Restate word for word the lines of the records below, starting at the line that contains "- destruct (last" and ending at the line that contains "apply last_Some in", with both of those lines included and nothing else.

[Stored items]
******************************

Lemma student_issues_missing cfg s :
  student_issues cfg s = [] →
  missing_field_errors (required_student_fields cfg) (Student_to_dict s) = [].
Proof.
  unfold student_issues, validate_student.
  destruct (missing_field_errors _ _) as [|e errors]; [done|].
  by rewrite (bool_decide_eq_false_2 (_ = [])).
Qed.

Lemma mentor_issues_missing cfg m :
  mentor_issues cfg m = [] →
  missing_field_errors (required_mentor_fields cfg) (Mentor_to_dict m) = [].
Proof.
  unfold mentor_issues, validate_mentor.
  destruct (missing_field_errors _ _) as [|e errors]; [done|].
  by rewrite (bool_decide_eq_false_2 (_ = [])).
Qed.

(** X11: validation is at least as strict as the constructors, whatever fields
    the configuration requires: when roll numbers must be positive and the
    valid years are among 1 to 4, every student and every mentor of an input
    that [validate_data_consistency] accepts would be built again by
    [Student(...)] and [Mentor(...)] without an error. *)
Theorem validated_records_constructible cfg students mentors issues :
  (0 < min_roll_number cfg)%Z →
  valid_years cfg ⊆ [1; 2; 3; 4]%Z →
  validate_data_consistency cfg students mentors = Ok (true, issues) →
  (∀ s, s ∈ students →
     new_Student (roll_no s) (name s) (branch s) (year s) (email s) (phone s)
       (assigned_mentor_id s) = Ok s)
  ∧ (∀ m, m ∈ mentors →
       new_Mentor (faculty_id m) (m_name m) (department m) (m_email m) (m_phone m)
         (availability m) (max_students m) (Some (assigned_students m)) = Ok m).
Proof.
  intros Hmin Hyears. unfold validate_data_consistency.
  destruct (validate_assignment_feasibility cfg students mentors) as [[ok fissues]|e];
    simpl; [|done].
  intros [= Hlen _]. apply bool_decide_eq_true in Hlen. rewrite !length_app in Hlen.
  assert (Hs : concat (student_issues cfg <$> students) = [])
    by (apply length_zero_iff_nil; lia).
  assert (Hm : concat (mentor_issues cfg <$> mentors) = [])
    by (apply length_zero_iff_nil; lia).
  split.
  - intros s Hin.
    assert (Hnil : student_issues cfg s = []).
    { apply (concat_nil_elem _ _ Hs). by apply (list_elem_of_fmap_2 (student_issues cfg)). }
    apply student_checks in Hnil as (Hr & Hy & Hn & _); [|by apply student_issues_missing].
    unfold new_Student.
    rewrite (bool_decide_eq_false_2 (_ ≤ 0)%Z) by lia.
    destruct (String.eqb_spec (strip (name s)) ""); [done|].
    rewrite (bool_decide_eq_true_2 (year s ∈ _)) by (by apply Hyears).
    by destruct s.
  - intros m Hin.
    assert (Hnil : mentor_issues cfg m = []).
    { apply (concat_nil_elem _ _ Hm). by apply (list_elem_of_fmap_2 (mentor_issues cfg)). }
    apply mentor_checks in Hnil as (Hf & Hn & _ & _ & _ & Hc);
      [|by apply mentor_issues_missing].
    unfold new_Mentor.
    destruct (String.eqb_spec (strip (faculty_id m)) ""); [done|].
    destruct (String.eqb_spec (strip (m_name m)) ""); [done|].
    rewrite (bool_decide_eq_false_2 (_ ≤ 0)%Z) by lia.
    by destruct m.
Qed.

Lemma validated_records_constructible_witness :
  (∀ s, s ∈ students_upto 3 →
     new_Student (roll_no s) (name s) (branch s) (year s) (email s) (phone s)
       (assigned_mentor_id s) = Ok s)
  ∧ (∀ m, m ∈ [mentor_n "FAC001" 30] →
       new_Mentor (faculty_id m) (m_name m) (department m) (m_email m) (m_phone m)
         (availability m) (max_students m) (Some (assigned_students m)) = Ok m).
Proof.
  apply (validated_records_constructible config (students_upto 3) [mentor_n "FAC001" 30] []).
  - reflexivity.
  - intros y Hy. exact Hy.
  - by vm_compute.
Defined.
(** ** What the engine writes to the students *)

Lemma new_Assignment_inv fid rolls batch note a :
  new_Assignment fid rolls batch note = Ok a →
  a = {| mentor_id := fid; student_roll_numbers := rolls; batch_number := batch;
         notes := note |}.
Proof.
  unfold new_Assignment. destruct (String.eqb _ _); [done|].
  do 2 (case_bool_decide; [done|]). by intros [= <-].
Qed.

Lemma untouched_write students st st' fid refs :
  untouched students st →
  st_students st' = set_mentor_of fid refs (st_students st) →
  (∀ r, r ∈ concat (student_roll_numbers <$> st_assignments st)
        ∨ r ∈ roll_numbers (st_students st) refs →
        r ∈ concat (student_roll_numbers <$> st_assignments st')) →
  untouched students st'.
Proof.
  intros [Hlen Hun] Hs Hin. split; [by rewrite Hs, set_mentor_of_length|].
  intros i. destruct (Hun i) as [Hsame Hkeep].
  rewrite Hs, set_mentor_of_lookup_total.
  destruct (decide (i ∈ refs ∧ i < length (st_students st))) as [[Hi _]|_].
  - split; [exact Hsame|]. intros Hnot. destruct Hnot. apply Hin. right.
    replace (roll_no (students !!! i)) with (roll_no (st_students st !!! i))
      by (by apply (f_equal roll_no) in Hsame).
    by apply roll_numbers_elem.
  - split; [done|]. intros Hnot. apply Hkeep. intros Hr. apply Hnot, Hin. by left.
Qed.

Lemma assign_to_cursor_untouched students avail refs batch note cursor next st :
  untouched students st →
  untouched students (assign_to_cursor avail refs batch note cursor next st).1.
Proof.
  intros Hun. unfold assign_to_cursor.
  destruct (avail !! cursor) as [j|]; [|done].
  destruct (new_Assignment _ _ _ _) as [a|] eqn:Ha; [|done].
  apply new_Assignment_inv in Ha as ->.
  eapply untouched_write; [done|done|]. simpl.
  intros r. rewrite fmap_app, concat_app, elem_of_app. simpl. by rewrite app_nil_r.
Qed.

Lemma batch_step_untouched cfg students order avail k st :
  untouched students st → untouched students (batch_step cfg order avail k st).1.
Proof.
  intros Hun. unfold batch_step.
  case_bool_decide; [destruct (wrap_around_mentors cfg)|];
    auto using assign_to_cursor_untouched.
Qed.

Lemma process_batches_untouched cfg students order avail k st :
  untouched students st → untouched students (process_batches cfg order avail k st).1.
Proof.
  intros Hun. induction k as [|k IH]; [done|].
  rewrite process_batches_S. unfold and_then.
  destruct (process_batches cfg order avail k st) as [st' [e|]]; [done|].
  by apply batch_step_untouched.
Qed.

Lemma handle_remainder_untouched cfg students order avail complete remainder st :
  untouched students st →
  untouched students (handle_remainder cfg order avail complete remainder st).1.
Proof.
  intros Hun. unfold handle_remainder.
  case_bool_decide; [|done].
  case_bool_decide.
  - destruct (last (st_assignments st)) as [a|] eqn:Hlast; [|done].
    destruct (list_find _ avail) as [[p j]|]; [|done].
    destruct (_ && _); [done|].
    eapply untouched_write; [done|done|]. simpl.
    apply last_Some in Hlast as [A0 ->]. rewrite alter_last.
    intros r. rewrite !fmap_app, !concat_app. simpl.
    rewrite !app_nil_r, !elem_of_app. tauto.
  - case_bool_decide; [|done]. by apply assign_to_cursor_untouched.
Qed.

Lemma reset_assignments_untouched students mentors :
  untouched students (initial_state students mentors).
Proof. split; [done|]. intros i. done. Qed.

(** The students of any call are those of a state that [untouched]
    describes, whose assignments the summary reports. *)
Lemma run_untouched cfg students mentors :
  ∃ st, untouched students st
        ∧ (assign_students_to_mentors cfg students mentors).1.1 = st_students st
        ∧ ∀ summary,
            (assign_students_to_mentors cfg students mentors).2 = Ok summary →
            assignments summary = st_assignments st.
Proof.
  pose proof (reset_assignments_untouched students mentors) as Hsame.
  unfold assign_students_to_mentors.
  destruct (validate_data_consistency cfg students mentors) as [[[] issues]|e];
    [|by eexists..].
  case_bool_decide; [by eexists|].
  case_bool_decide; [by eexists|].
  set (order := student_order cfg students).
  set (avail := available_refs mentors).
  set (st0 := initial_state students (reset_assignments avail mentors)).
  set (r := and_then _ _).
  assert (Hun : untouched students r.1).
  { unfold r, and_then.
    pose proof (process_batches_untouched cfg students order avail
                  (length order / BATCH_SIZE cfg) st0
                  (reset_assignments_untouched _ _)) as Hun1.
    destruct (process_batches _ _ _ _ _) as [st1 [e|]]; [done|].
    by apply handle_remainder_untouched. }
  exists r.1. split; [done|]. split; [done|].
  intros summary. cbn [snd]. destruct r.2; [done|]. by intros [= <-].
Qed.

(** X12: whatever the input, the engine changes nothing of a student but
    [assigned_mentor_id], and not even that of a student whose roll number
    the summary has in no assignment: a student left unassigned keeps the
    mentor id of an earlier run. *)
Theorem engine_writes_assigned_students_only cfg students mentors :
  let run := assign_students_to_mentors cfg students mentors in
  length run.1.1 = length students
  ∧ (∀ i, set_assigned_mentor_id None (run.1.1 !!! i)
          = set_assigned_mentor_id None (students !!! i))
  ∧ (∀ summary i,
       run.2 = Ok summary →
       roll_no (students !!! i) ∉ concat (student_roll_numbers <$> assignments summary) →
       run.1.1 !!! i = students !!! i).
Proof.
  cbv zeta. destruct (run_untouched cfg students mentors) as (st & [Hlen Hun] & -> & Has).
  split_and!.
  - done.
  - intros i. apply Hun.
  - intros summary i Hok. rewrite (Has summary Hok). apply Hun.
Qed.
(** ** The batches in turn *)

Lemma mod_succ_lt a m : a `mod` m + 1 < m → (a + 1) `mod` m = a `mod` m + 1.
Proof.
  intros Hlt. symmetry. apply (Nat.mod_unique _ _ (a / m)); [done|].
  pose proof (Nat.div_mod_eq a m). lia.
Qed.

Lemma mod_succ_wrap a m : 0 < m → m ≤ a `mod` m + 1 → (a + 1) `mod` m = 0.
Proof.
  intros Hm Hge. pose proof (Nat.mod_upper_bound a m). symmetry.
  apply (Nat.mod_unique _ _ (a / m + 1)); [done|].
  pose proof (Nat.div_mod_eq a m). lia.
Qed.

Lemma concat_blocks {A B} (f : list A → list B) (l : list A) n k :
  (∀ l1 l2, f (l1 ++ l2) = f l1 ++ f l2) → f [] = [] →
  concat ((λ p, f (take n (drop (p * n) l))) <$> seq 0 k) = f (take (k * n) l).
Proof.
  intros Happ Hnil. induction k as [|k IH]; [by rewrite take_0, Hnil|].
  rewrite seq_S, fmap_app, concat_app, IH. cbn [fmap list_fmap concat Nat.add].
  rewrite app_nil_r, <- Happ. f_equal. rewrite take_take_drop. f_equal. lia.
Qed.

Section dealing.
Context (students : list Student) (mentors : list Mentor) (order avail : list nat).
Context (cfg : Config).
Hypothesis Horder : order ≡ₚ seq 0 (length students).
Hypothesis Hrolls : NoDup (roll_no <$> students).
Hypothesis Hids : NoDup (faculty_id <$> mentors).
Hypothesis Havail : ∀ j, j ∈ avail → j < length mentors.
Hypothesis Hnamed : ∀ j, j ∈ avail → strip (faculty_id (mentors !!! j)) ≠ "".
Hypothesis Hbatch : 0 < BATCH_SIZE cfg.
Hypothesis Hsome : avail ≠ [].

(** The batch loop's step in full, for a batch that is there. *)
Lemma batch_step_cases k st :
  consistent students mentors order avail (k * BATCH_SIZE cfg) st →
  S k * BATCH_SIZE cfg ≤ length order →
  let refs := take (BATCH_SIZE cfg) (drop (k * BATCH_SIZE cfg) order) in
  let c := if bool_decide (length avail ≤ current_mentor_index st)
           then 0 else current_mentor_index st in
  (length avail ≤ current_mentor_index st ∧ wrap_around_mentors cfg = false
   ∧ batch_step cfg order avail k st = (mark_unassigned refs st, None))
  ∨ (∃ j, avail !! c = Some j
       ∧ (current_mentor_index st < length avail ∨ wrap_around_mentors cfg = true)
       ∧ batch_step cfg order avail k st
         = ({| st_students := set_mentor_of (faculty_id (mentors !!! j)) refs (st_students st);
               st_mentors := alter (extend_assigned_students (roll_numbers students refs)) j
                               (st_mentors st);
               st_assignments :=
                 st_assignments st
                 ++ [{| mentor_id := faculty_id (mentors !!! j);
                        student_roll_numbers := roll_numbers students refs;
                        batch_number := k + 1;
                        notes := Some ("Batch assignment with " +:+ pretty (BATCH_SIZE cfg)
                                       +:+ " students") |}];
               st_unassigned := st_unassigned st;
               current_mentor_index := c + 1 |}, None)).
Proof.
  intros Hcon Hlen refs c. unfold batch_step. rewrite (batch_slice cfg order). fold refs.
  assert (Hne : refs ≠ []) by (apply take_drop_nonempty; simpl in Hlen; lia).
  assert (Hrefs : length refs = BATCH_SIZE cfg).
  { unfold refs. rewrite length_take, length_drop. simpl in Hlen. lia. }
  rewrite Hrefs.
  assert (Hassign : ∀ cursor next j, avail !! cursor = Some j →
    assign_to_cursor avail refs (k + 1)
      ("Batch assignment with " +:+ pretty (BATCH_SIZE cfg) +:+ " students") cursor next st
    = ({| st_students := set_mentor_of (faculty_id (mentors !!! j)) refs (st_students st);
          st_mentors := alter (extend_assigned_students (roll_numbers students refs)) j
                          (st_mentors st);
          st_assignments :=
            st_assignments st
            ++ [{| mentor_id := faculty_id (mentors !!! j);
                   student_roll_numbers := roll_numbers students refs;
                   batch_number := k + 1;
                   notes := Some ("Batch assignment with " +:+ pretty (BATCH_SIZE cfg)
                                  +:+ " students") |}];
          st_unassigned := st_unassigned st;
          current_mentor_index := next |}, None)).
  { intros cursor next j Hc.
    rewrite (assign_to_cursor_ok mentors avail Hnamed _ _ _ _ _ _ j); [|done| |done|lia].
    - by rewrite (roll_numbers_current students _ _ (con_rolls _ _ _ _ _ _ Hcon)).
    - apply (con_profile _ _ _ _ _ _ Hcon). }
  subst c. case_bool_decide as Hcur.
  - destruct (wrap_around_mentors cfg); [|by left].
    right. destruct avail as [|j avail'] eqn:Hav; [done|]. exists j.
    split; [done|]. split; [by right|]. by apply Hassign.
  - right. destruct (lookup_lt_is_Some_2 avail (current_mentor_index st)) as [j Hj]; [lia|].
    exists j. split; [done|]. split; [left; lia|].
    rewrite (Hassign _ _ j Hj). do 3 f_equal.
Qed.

******************************

### Response
  - destruct (last (st_assignments st)) as [a|] eqn:Hlast; [|done].
    destruct (list_find _ avail) as [[p j]|]; [|done].
    destruct (_ && _); [done|].
    eapply untouched_write; [done|done|]. simpl.
    apply last_Some in Hlast as [A0 ->]. rewrite alter_last.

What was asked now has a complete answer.